For the fear of them fell upon them — God can make the very name and countenance of his servants fearful to their oppressors.

Verse 39

He spread a cloud for a covering; and fire to give light in the night.

He spread a cloud — It must needs be a very large one that could cover such an army from the extraordinary heats there; for the deserts of Arabia are extreme hot, both by reason of the climate and also of the sand’s reflecting the sunbeams. So still upon all the glory (the Church) shall be a covering, Isaiah 4:5 .

And fire to give light, … — A fiery pillar against the error, terror, and danger of the darkness. See Nehemiah 9:19 .

Verse 40

[The people] asked, and he brought quails, and satisfied them with the bread of heaven.

The people asked — Not as suppliants, but as malcontents, and therefore had what they asked, with a vengeance.

And satisfied them with the bread of heaven — Never was any prince in his greatest state so served as these miscreants were; and yet we fare better than they in God’s holy ordinances.

Verse 41

He opened the rock, and the waters gushed out; they ran in the dry places [like] a river.

He opened the rock — Set it abroach, giving them pluviam escatilem, et petram aquatilem, as Tertullian hath it.

They ran in the dry placesPer deserta Sinis et Tzinis, saith Junius. See 1 Corinthians 10:4 .

Verse 42

For he remembered his holy promise, [and] Abraham his servant.

For he remembered his holy promise — Holy, that is, firm, and inviolable, Heb. the word of his holiness, that is, his sacred and gracious engagement, whereby he had made himself a voluntary debtor to Abraham’s posterity.
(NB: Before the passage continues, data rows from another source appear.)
(* ===== verification/MainRuns.v ===== *)
(** * main from its command line on (src/httpserver.c)

    The start-up of main (Startup.v) followed by the server with its sockets
    (Listening.v) in the world that the start-up leaves, with the clients that
    connect to it. *)
From Stdlib Require Import Sorting.Sorted.
From S2P Require Import Listener Listening Prelude Libc Prog Posix Util Demo Opt Log Server Locks Handlers Startup.
From S2P Require Import Pools PoolsTerm Queue PoolTrace Threadpool ThreadpoolInv PoolHist PoolRuns AuditLog Robust RobustRuns FullServer FullRuns.
Local Open Scope Z_scope.
Local Open Scope prog_scope.

(** [w0] is [w] with main's sockets [own] and the connections [fds] of clients:
    these descriptors are new and those of the process, as all others are; the
    clients send and meet whatever they like, and the calls that follow may fail
    in any way. *)
Record connected (w : world) (own fds : list nat) (w0 : world) : Prop := {
  cn_new : ∀ fd, fd ∈ own ++ fds → w_fds w !! fd = None ∧ ∃ c, w_fds w0 !! fd = Some (OSock c);
  cn_others : ∀ fd, fd ∉ own ++ fds → w_fds w0 !! fd = w_fds w !! fd;
  cn_rest : set_faults [] (set_socks ∅ (set_fds ∅ w0)) = set_faults [] (set_socks ∅ (set_fds ∅ w))
}.

(** ** What the start-up leaves *)

(** The file of the log is emptied, and no lock is touched. *)
Lemma do_fopen_sizes p w : file_sizes w →
  file_sizes (do_fopen p w).1 ∧ w_flocks (do_fopen p w).1 = w_flocks w.
Proof.
  intros Hsz. unfold do_fopen. pose proof (do_open_cases p OPEN_W w) as Hop.
  destruct (do_open p OPEN_W w) as [w1 [fd|e]]; cbn in Hop |- *; [|by subst].
  destruct Hop as (q & fs & _ & _ & -> & Htree).
  assert (H1 : file_sizes (set_fs fs w)).
  { destruct Htree as [[-> _]|(_ & _ & ->)]; [done|]. by eapply (file_sizes_insert w q []). }
  unfold do_ftruncate. cbn. rewrite lookup_insert_eq.
  destruct (fs !! q) as [[]|]; cbn; (split; [|done]); try done.
  by eapply (file_sizes_insert (set_fs fs w) q []).
Qed.

Lemma started_servable args s opts d s' own fds w0 : let w := s_world s in
  w_flocks w = ∅ → file_sizes w → started args s (inr (opts, d)) s' →
  NoDup fds → connected (s_world s') own fds w0 → servable w0 fds.
Proof.
  intros w Hfl Hsz (_ & _ & _ & _ & (q & _ & _ & Hw') & (Hmu & Hbuf & Hstr) & _) Hnd [Hnew _ Hrest].
  injection Hrest as Hfs _ _ _ Hlocks Hs1 Hs2 Hs3 _ _.
  assert (Hlog : file_sizes (log_world opts w) ∧ w_flocks (log_world opts w) = ∅).
  { unfold log_world. destruct (log_path opts) as [p|]; cbn; [|done].
    destruct (do_fopen_sizes p w Hsz) as [H1 H2]. split; [exact H1|]. by rewrite H2. }
  destruct Hlog as [Hsz1 Hfl1]. split; [done|intros fd Hfd; apply Hnew, elem_of_app; by right| | |].
  - rewrite Hlocks. destruct Hw' as [Hw'|[_ Hw']]; by rewrite (w_flocks_proper _ _ Hw').
  - by rewrite Hs1, Hs2, Hs3.
  - intros p x m. rewrite Hfs. destruct Hw' as [Hw'|[_ Hw']]; rewrite (w_fs_proper _ _ Hw'); [apply Hsz1|].
    cbn. rewrite lookup_insert. case_decide; [done|apply Hsz1].
Qed.

(** What is open once the connections are closed: what was, and main's sockets. *)
Lemma connected_others w own fds w0 : connected w own fds w0 → (∀ fd, fd ∈ own → fd ∉ fds) →
  w_fds w ⊆ other_fds w0 fds ∧ dom (other_fds w0 fds) = dom (w_fds w) ∪ list_to_set own.
Proof.
  intros [Hnew Hoth _] Hdis. split.
  - apply map_subseteq_spec. intros fd o H. rewrite other_fds_lookup.
    assert (Hn : fd ∉ own ++ fds) by (intros Hin; destruct (Hnew fd Hin) as [? _]; congruence).
    rewrite Hoth by done. split; [done|]. intros ?. apply Hn, elem_of_app. by right.
  - apply set_eq. intros fd. rewrite elem_of_union, elem_of_list_to_set, !elem_of_dom. unfold is_Some.
    setoid_rewrite other_fds_lookup. split.
    + intros (o & H & Hn). destruct (decide (fd ∈ own)) as [|Hno]; [by right|left]. exists o.
      rewrite <- Hoth; [done|]. by intros [?|?]%elem_of_app.
    + intros [[o H]|Hin].
      * exists o. assert (Hn : fd ∉ own ++ fds) by (intros Hin; destruct (Hnew fd Hin) as [? _]; congruence).
        rewrite Hoth by done. split; [done|]. intros ?. apply Hn, elem_of_app. by right.
      * destruct (Hnew fd) as (_ & c & Hc); [apply elem_of_app; by left|]. exists (OSock c). auto.
Qed.

(** ** The server with its sockets *)

(** The connections that listener_accept returned. *)
Lemma conns_descriptors l : conns (descriptors l) = filter (λ r, 0 ≤ r) l.
Proof.
  unfold conns, descriptors. rewrite <- list_fmap_compose. rewrite <- (list_fmap_id (filter _ l)) at 2.
  apply list_fmap_ext. intros i r Hr. apply list_elem_of_lookup_2, list_elem_of_filter in Hr as [Hr _]. cbn. lia.
Qed.

Lemma descriptors_distinct l : StronglySorted Z.lt (filter (λ r, 0 ≤ r) l) → NoDup (descriptors l).
Proof.
  intros Hs. apply (NoDup_fmap_1 Z.of_nat). fold (conns (descriptors l)). rewrite conns_descriptors.
  induction Hs as [|r l' _ IH Hr]; [constructor|]. constructor; [|done]. intros Hin.
  rewrite Forall_forall in Hr. apply Hr in Hin. lia.
Qed.

(** The events that are left out say nothing of calls of the handler or of lines. *)
Lemma unaccepted_parts tr :
  line_part (unaccepted tr) = line_part tr ∧ handled (pool_part (unaccepted tr)) = handled (pool_part tr) ∧
  (LErrx ∈ labels_of 0 (pool_part (unaccepted tr)) ↔ LErrx ∈ labels_of 0 (pool_part tr)).
Proof.
  induction tr as [|[j [x|x]] tr (IH1 & IH2 & IH3)]; [done|..].
  - unfold handled, events, unaccepted, line_part, pool_part, labels_of in *.
    destruct x; cbn in *; repeat case_decide; rewrite ?elem_of_cons, ?IH1, ?IH2, ?IH3; split_and!; try done || by f_equal.
    split; [by right|by intros [[=]|?]].
  - split_and!; [|done..]. change (x :: line_part (unaccepted tr) = x :: line_part tr). by rewrite IH1.
Qed.

Lemma sound_unaccepted w0 fds b l v tr (e e' : Prop) : (e' → e) →
  sound_in w0 fds (put b l v) tr e → sound_in w0 fds v (unaccepted tr) e'.
Proof.
  intros He (H1 & H2 & H3 & wr & unwr & S1 & S2 & S3 & S4 & S5 & S6). destruct (unaccepted_parts tr) as (E1 & E2 & E3).
  unfold sound_in. cbv zeta. rewrite E1, E2. split_and!; [done..|]. exists wr, unwr. split_and!; [done..|]. rewrite E3. auto.
Qed.

(** ** The property *)

(** A client that hangs up does no harm, and a request to stop ends the process
    with status 0, at whatever point it comes. *)
Definition ends_cleanly (s' : sworld) : Prop :=
  deliver SIGPIPE s' = None ∧
  deliver SIGTERM s' = Some (Exited EXIT_SUCCESS) ∧ deliver SIGINT s' = Some (Exited EXIT_SUCCESS).

(** What main does once it has started: listener_init succeeds or not and the
    calls of listener_accept return what they do ([foretells]): if nothing fails,
    the descriptors after that of its socket, one for each client; and whatever
    those send whose connections were returned, every run of the server ends, in
    all its states it is sound, and when it ends, unless main gave up, main's
    socket listens on the port, and it and the descriptors of the start-up are
    what is open. *)
Definition main_sound (s' : sworld) (pw : pworld) (lw : lworld) (opts : OPT) (dir : bytes) : Prop :=
  ∃ sock b l, foretells (port opts) lw sock b l ∧
    (l_faults lw = [] → port_taken (port opts) lw = false →
       b = true ∧ sock = l_next lw ∧ l = seqZ (l_next lw + 1) (Z.of_nat (length (l_clients lw)))) ∧
    let fds := descriptors l in let own := if b then [Z.to_nat sock] else [] in
    ∀ w0, connected (s_world s') own fds w0 →
    let server := listening_process (n_threads opts) (port opts) dir pw w0 lw in
    sn pool_step server ∧
    ∀ q, reachable server q → let w := lf_server (pool_world q) in
      sound_in w0 fds w (pool_trace q) (stuck q = true) ∧
      (stuck q = true → LErrx ∈ labels_of 0 (pool_part (pool_trace q)) ∨
         l_socks (lf_sockets (pool_world q)) !! sock = Some (bound_socket (port opts)) ∧
         w_fds (s_world s') ⊆ w_fds (fw_files w) ∧
         dom (w_fds (fw_files w)) = dom (w_fds (s_world s')) ∪ list_to_set own) ∧
      ∃ q', reachable q q' ∧ stuck q' = true.

(** The sockets before main makes its own: descriptors are ints. *)
Definition sockets_ok (lw : lworld) : Prop :=
  lworld_ok lw ∧ l_next lw + Z.of_nat (length (l_clients lw)) ≤ INT_MAX.

Lemma listening_sound args s opts d s' pw lw : let w := s_world s in
  w_flocks w = ∅ → file_sizes w → fresh_world pw → sockets_ok lw →
  started args s (inr (opts, d)) s' → main_sound s' pw lw opts d.
Proof.
  intros w Hfl Hsz Hpw [Hlw Hmax] Hst. pose proof Hst as (_ & Hn & Hport & _).
  destruct (foretells_exists (port opts) lw Hlw) as (sock & b & l & Ht & Hsock & Hl & Hs & _ & Hall); [lia|].
  exists sock, b, l. split_and!; [done|intros H1 H2; destruct (Hall H1 H2) as [-> ->]; auto|].
  intros fds own w0 Hc server. pose proof (started_servable args s opts d s' own fds w0 Hfl Hsz Hst (descriptors_distinct l Hs) Hc) as Hsb.
  assert (Hmax' : Forall (λ r, r ≤ INT_MAX) l).
  { eapply Forall_impl; [exact Hl|]. cbn. intros r. unfold INT_MAX in *. lia. }
  assert (Hconns : filter (λ r, 0 ≤ r) l ≡ₚ conns fds) by (unfold fds; by rewrite conns_descriptors).
  destruct (server_runs_sound (n_threads opts) d fds (told b l pw) w0) as [Hsn Hq]; [lia|exact Hpw|exact Hsb|exact Hmax'|exact Hconns|].
  destruct (listening_runs (n_threads opts) (port opts) d pw w0 lw sock b l Ht) as [Hends Hruns].
  pose proof (Hends Hsn) as Hsn'. split; [done|]. intros q Hr v.
  destruct (Hruns q Hr) as (p & Hp & Hfiles & (b1 & l1 & Hpool) & Htr & Hstuck & Hwait).
  assert (Hsound : sound_in w0 fds v (pool_trace q) (stuck q = true)).
  { assert (Hw : pool_world p = put b1 l1 v) by (unfold put, v; rewrite Hfiles, <- Hpool; by destruct (pool_world p)).
    rewrite Htr. destruct (Hq p Hp) as [Hp' _]. unfold sound_state in Hp'. rewrite Hw in Hp'. exact (sound_unaccepted _ _ _ _ _ _ _ _ Hstuck Hp'). }
  split_and!; [done| |by apply sn_finishes; eapply sn_reachable].
  intros Hstq. destruct (sound_end _ _ _ _ _ Hsound Hstq) as [?|Hfds]; [by left|].
  destruct (server_waits (n_threads opts) d fds (told b l pw) w0 p) as [He|Hw]; try done; [lia|exact (Hstuck Hstq)|left|right].
  { rewrite Htr. by apply (proj2 (proj2 (unaccepted_parts (pool_trace p)))). }
  rewrite Hfds. split; [by apply Hwait|]. apply connected_others; [exact Hc|].
  intros fd Hin Hfd. unfold own in Hin. destruct b; [|by apply elem_of_nil in Hin].
  apply list_elem_of_singleton in Hin as ->. rewrite (Hsock eq_refl) in Hfd.
  unfold fds, descriptors in Hfd. apply list_elem_of_fmap in Hfd as (r & Er & [Hr0 Hin]%list_elem_of_filter).
  rewrite Forall_forall in Hl. apply Hl in Hin. destruct Hlw as [Hn0 _]. lia.
Qed.


(** Two clients connect to the server that was started in /srv with -l. *)
Definition demo_args : list bytes := [B "-laudit.log"; B "8080"].
Definition demo_before : sworld := SW (demo_world [] [] []) (λ _, SIG_DFL) [].
Definition demo_join (w : world) : world :=
  set_fds (<[7%nat := OSock 0]> (<[8%nat := OSock 1]> (<[9%nat := OSock 2]> (w_fds w))))
    (set_socks (<[1%nat := Sock (B "GET /a.txt HTTP/1.1") false [] [FErr EINTR]]>
       (<[2%nat := Sock [] true [] []]> (w_socks w))) (set_faults [FErr EMFILE] w)).

Definition demo_opts : OPT := mkOPT 3 (Some (B "audit.log")) 8080.
Definition demo_locks : bytes := B "/tmp/.httpserver.locks.64.7".

Lemma demo_start : ∃ s', run 100 (startup demo_args) demo_before = Some (inr (demo_opts, demo_locks), s') ∧
  w_fds (s_world s') !! 7%nat = None ∧ w_fds (s_world s') !! 8%nat = None ∧ w_fds (s_world s') !! 9%nat = None.
Proof.
  assert (H : match run 100 (startup demo_args) demo_before with
    | Some (inr (opts, dir), s') => bool_decide (n_threads opts = 3 ∧ log_path opts = Some (B "audit.log") ∧
        port opts = 8080 ∧ dir = demo_locks ∧
        w_fds (s_world s') !! 7%nat = None ∧ w_fds (s_world s') !! 8%nat = None ∧ w_fds (s_world s') !! 9%nat = None)
    | _ => false
    end = true) by (vm_compute; reflexivity).
  destruct (run 100 (startup demo_args) demo_before) as [[[code|[[n l po] dir]] s']|]; try discriminate H.
  apply bool_decide_eq_true in H as (H1 & H2 & H3 & H4 & H5). cbn in H1, H2, H3. subst. by exists s'.
Qed.

Lemma demo_connected w : w_fds w !! 7%nat = None → w_fds w !! 8%nat = None → w_fds w !! 9%nat = None →
  connected w [7]%nat [8; 9]%nat (demo_join w).
Proof.
  intros H7 H8 H9. split; [| |done].
  - intros fd [->|[->|[->|[]%elem_of_nil]%elem_of_cons]%elem_of_cons]%elem_of_cons; (split; [done|]); eexists; cbn.
    + by rewrite lookup_insert_eq.
    + by rewrite lookup_insert_ne, lookup_insert_eq.
    + by rewrite lookup_insert_ne, lookup_insert_ne, lookup_insert_eq.
  - intros fd Hfd. cbn. rewrite !lookup_insert_ne; [done|set_solver..].
Qed.

(** Descriptors up to 6 are in use when main makes its socket. *)
Definition demo_sockets : lworld := LW ∅ 7 [0; 1]%nat [].

Lemma demo_sockets_ok : sockets_ok demo_sockets.
Proof. split; [split; [done|]|unfold INT_MAX; cbn; lia]. intros fd s H. cbn in H. by rewrite lookup_empty in H. Qed.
And Abraham his servant — To whom he had passed his promise four hundred and thirty years before. Nullum tempus occurrit regi.

Verse 43

And he brought forth his people with joy, [and] his chosen with gladness:

And he brought forth his people with joy — According to his promise made to Abraham; and according to the time they were afflicted, so were they comforted, Psalms 90:15 .

Verse 44

And gave them the lands of the heathen: and they inherited the labour of the people;

And gave them the lands of the heathen — God doth not his work to the halves, he will perfect that which concerneth us, Psalms 138:8 , and preserve all his unto his heavenly kingdom, 2 Timothy 4:18 .

And inherited the labour of the people — Their cities, towns, villages, fields, vineyards, all done to the hand of the Israelites. We shall also enter into our Master’s joy, mansions made ready for us, …

Verse 45

That they might observe his statutes, and keep his laws. Praise ye the LORD.

That they might observe his statutes — Here the psalmist showeth the final cause of all the service of God; what should be the result, his praise.

Praise ye the LordLoquitur ad prudentes, saith Aben Ezra, this he speaketh to those that are wise; for high words become not a fool, saith Solomon.